Réponse : C'est une violation de l'hypothèse de positivité et de sélection sur des caractéristiques non observables. Les utilisateurs choisissant de vivre près des centres commerciaux (où se trouvent généralement les PVR) diffèrent systématiquement en termes de revenus, d'emploi et de style de vie de ceux vivant en périphérie. Même avec le Propensity Score Matching, il reste un biais caché provenant de variables non observées (par exemple, la planification budgétaire familiale). L'approche correcte consiste à utiliser le Regression Discontinuity Design (RDD), en considérant les frontières des zones de livraison ou les limites administratives des quartiers comme seuils aléatoires, où d'un côté de la rue, les maisons se trouvent à 300 mètres (traitement), et de l'autre à 900 mètres (contrôle), mais avec des caractéristiques socio-économiques identiques.


Comment tenir compte correctement du délai entre l'ouverture du PVR et la formation de l'habitude comportementale (habit formation), si les fenêtres d'attribution standard (7-30 jours) sous-estiment l'effet à long terme ?
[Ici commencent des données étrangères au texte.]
(** ** layout.go *)
Section Pull.
Context (lib : OciLib) (st_fault : nat → option error).
(** The registry; whether a layer is still tried once another has failed; the end of the
    caller's context before an attempt on a layer. *)
Context (rg : Registry) (late : string → bool) (cancelled : string → nat → option error).
Local Abbreviation write_op := (write_op st_fault).
Local Abbreviation read_op := (read_op st_fault).

Definition lift {A} (r : result StoreErr A) : St A := match r with Ok a => act_ret a | Err e => act_fail e end.

Definition MaxManifestBytes : Z := Z.shiftl 4 20.
Definition ReadAll (x : list ascii * ReadEnd) : result StoreErr string :=
  match x.2 with EOF => Ok (text x.1) | ReadFailed e => Err (SError e) end.

Definition client_manifest (target : string) : result StoreErr (string * string * string) :=
  match rg_manifest rg target with
  | Err e => Err (SError e)
  | Ok (body, contentType) =>
      match ReadAll (bounded body MaxManifestBytes "the manifest size ceiling") with
      | Err e => Err e
      | Ok raw =>
          let d := oc_FromBytes lib raw in
          let mediaType := match GoStrings.cut ";" contentType with Some (a, _) => GoStrings.TrimSpace a | None => contentType end in
          match oc_Parse lib target with
          | Some want => if bool_decide (want = d) then Ok (raw, mediaType, d) else Err (SError "registry served another manifest")
          | None => Ok (raw, mediaType, d)
          end
      end
  end.

Definition mediaTypeIndex : string := "application/vnd.oci.image.index.v1+json".
Definition mediaTypeDockerIndex : string := "application/vnd.docker.distribution.manifest.list.v2+json".

Definition os_arch (d : Descriptor) (wantOS wantArch : string) : option Platform :=
  match ds_Platform d with
  | Some p => if bool_decide (pf_OS p = wantOS) && bool_decide (pf_Architecture p = wantArch) then Some p else None
  | None => None
  end.
Fixpoint select_from (l : list Descriptor) (wantOS wantArch wantVariant : string) (fallback : option Descriptor) : option Descriptor :=
  match l with
  | [] => fallback
  | d :: l =>
      match os_arch d wantOS wantArch with
      | None => select_from l wantOS wantArch wantVariant fallback
      | Some p => if bool_decide (pf_Variant p = wantVariant) then Some d
                  else select_from l wantOS wantArch wantVariant (match fallback with None => Some d | Some f => Some f end)
      end
  end.
Definition cut_or (c : ascii) (s : string) : string * string := match GoStrings.cut c s with Some x => x | None => (s, "") end.
Definition selectPlatform (raw platform : string) : result StoreErr Descriptor :=
  match oc_index lib raw with
  | Err e => Err (SError e)
  | Ok manifests =>
      let '(wantOS, rest) := cut_or "/" platform in
      let '(wantArch, wantVariant) := cut_or "/" rest in
      match select_from manifests wantOS wantArch wantVariant None with
      | Some d => Ok d
      | None => Err (SError "no manifest for the platform")
      end
  end.

Definition fetchBlob (d : string) : result StoreErr string :=
  match rg_blob rg d 0 with
  | Err e => Err (SError e)
  | Ok body =>
      match ReadAll (bounded body MaxManifestBytes "the metadata size ceiling") with
      | Err e => Err e
      | Ok raw => if bool_decide (oc_FromBytes lib raw = d) then Ok raw else Err (SError "digest mismatch")
      end
  end.

Definition writeBlob (d raw : string) : St unit :=
  (let! there := read_op (λ l, Ok (ly_blobs l !! d)) in
   match there with
   | Some _ => act_ret tt
   | None => write_op (λ l, with_blobs (<[d := BData raw]> (ly_blobs l)) l)
   end)%go.

(** One attempt at a layer: the temporary directory is not part of the layout. *)
Definition fetchAndUnpack (layer : Descriptor) (attempt : nat) : St unit :=
  match rg_blob rg (ds_Digest layer) attempt with
  | Err e => act_fail (SError e)
  | Ok body =>
      let stream := bounded body (ds_Size layer) "its declared size" in
      match oc_unpack lib stream (ds_MediaType layer) with
      | Err e => act_fail (SUnpack e)
      | Ok _ =>
          match ReadAll stream with
          | Err e => act_fail e
          | Ok raw =>
              if negb (oc_Verify lib (ds_Digest layer) raw) then act_fail (SError "digest mismatch: the registry served different bytes")
              else file_op st_fault id (λ l, match ly_blobs l !! ds_Digest layer with
                                             | None => (with_blobs (<[ds_Digest layer := BLayer raw false]> (ly_blobs l)) l, Ok tt)
                                             | Some (BLayer _ _) => (l, Ok tt)
                                             | Some (BData _) => (l, Err (SError "file exists"))
                                             end)
          end
      end
  end.

Definition store_permanent (e : StoreErr) : bool := match e with SUnpack e => isPermanent e | _ => false end.
(** [more] attempts are allowed after this one. *)
Fixpoint unpack_attempts (layer : Descriptor) (more attempt : nat) : St unit := λ s,
  match fetchAndUnpack layer attempt s with
  | (s, Ok _) => (s, Ok tt)
  | (s, Err e) =>
      match cancelled (ds_Digest layer) attempt with
      | Some c => (s, Err (SError c))
      | None =>
          if store_permanent e then (s, Err e)
          else match more with
               | O => (s, Err e)
               | S more => unpack_attempts layer more (S attempt) s
               end
      end
  end.
Definition unpackOne (retries : nat) (layer : Descriptor) : St unit :=
  (let! there := read_op (λ l, Ok (ly_blobs l !! ds_Digest layer)) in
   match there with
   | Some (BLayer _ _) => act_ret tt
   | Some (BData _) => act_fail (SError "already present as a file")
   | None => unpack_attempts layer retries 0
   end)%go.

Fixpoint unpack_each (retries : nat) (l : list Descriptor) (first : option StoreErr) : St unit :=
  match l with
  | [] => match first with None => act_ret tt | Some e => act_fail e end
  | d :: l =>
      if bool_decide (first ≠ None) && negb (late (ds_Digest d)) then unpack_each retries l first
      else
        let! r := act_try (unpackOne retries d) in
        unpack_each retries l (match first, r with None, Err e => Some e | _, _ => first end)
  end%go.
Definition unpackLayers (retries : nat) (layers : list Descriptor) : St unit := unpack_each retries (distinct layers) None.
Réponse : L'erreur classique est d'utiliser une période post-fixe. Il est nécessaire d'appliquer une Event Study Design avec des délais dynamiques, en modélisant l'effet séparément pour les mois 1, 3, 6 après ouverture. Cela permet de capturer l'hétérogénéité de l'effet de traitement au fil du temps — souvent l'effet s'intensifie à mesure que l'habitude se forme (learning curve), puis se stabilise. Il est important d'utiliser des modèles Cox Proportional Hazards pour le temps jusqu'à la première utilisation du PVR, en prenant en compte les risques concurrents (l'utilisateur peut churn avant adaptation). Il faut également corriger le bias de survie — les utilisateurs ayant commencé à utiliser le PVR peuvent avoir un faible taux de churn par définition, et doivent être comparés avec un groupe de contrôle ayant des schémas de survie similaires, et non avec l'ensemble de la base.